- Your objective
Nothing but the lines below between the line holding "intros ->. apply" and the line holding "day)) as [Et|Et].", inclusive, should appear in the answer, each set down exactly.

### Given entries

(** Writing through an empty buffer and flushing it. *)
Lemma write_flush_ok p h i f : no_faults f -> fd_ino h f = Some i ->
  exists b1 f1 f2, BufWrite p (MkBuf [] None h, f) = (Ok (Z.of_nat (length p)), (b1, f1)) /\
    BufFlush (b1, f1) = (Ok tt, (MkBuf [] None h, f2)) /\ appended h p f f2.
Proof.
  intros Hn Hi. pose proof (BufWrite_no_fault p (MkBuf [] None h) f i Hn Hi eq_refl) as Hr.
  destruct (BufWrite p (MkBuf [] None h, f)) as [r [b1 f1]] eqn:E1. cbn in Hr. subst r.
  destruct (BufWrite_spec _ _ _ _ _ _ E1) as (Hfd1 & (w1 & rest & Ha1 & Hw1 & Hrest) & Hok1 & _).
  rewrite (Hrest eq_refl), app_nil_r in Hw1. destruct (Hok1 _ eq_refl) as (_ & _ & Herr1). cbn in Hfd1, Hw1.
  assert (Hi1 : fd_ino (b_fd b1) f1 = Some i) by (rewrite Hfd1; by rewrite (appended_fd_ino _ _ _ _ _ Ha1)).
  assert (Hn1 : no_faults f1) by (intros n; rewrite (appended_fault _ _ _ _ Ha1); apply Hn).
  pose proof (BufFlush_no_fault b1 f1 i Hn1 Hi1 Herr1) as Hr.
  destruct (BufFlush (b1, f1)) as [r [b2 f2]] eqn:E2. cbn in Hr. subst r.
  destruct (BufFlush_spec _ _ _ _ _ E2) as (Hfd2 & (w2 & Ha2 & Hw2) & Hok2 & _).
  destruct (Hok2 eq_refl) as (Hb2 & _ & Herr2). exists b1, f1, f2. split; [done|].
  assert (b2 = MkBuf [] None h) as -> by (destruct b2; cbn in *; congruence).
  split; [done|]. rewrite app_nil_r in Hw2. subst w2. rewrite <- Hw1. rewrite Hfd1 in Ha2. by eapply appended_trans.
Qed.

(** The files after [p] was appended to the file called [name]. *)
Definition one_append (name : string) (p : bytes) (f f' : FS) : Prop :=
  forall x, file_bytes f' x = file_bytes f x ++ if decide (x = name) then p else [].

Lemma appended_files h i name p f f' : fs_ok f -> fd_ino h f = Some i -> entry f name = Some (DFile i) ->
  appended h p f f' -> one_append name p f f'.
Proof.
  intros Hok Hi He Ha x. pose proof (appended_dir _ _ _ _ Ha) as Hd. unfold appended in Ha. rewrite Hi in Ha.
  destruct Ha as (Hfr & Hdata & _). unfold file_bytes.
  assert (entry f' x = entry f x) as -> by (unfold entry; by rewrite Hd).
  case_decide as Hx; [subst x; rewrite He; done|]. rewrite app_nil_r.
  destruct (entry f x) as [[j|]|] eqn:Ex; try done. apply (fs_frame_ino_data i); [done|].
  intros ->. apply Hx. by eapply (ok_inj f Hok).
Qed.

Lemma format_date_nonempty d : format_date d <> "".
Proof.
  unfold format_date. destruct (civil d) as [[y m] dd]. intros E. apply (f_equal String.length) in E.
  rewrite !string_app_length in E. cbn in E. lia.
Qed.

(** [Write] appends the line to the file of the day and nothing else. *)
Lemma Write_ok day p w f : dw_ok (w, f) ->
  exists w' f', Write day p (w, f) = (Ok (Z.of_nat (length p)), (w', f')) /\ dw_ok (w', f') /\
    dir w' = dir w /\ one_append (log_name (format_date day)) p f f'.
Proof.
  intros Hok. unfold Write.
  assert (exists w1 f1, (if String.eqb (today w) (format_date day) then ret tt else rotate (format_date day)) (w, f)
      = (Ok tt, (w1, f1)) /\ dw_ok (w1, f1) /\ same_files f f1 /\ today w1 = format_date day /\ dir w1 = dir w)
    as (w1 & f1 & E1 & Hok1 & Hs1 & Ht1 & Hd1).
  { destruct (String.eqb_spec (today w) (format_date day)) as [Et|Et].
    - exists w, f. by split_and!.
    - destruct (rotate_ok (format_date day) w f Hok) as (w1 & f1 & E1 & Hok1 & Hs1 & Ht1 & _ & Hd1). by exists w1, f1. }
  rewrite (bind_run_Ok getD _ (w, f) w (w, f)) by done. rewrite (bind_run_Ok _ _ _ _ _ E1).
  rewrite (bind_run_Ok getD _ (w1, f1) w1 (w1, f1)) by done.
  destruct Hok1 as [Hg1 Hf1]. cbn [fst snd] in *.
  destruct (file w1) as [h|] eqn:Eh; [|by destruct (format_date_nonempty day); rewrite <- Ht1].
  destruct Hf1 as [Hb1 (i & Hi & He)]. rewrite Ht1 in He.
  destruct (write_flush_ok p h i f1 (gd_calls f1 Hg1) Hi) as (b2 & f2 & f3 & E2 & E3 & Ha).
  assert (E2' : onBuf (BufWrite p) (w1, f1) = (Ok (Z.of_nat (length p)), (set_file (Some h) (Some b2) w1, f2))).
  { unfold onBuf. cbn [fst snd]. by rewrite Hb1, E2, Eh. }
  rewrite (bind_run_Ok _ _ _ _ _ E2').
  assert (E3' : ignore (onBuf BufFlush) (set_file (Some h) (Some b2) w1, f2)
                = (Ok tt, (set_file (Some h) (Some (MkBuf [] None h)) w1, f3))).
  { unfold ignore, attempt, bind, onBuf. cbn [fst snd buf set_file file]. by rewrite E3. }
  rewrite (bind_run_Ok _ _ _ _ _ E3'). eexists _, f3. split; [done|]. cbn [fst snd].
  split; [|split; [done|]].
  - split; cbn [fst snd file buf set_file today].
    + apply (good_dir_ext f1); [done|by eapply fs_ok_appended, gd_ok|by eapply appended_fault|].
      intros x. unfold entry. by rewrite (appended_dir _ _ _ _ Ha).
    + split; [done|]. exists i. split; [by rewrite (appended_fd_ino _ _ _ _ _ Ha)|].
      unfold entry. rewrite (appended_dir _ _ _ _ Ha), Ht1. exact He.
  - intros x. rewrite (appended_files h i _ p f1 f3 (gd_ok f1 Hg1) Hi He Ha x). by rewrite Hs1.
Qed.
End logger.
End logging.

######

- Response
  intros ->. apply Hx. by eapply (ok_inj f Hok).
Qed.

Lemma format_date_nonempty d : format_date d <> "".
Proof.
  unfold format_date. destruct (civil d) as [[y m] dd]. intros E. apply (f_equal String.length) in E.
  rewrite !string_app_length in E. cbn in E. lia.
Qed.

(** [Write] appends the line to the file of the day and nothing else. *)
Lemma Write_ok day p w f : dw_ok (w, f) ->
  exists w' f', Write day p (w, f) = (Ok (Z.of_nat (length p)), (w', f')) /\ dw_ok (w', f') /\
    dir w' = dir w /\ one_append (log_name (format_date day)) p f f'.
Proof.
  intros Hok. unfold Write.
  assert (exists w1 f1, (if String.eqb (today w) (format_date day) then ret tt else rotate (format_date day)) (w, f)
      = (Ok tt, (w1, f1)) /\ dw_ok (w1, f1) /\ same_files f f1 /\ today w1 = format_date day /\ dir w1 = dir w)
    as (w1 & f1 & E1 & Hok1 & Hs1 & Ht1 & Hd1).
  { destruct (String.eqb_spec (today w) (format_date day)) as [Et|Et].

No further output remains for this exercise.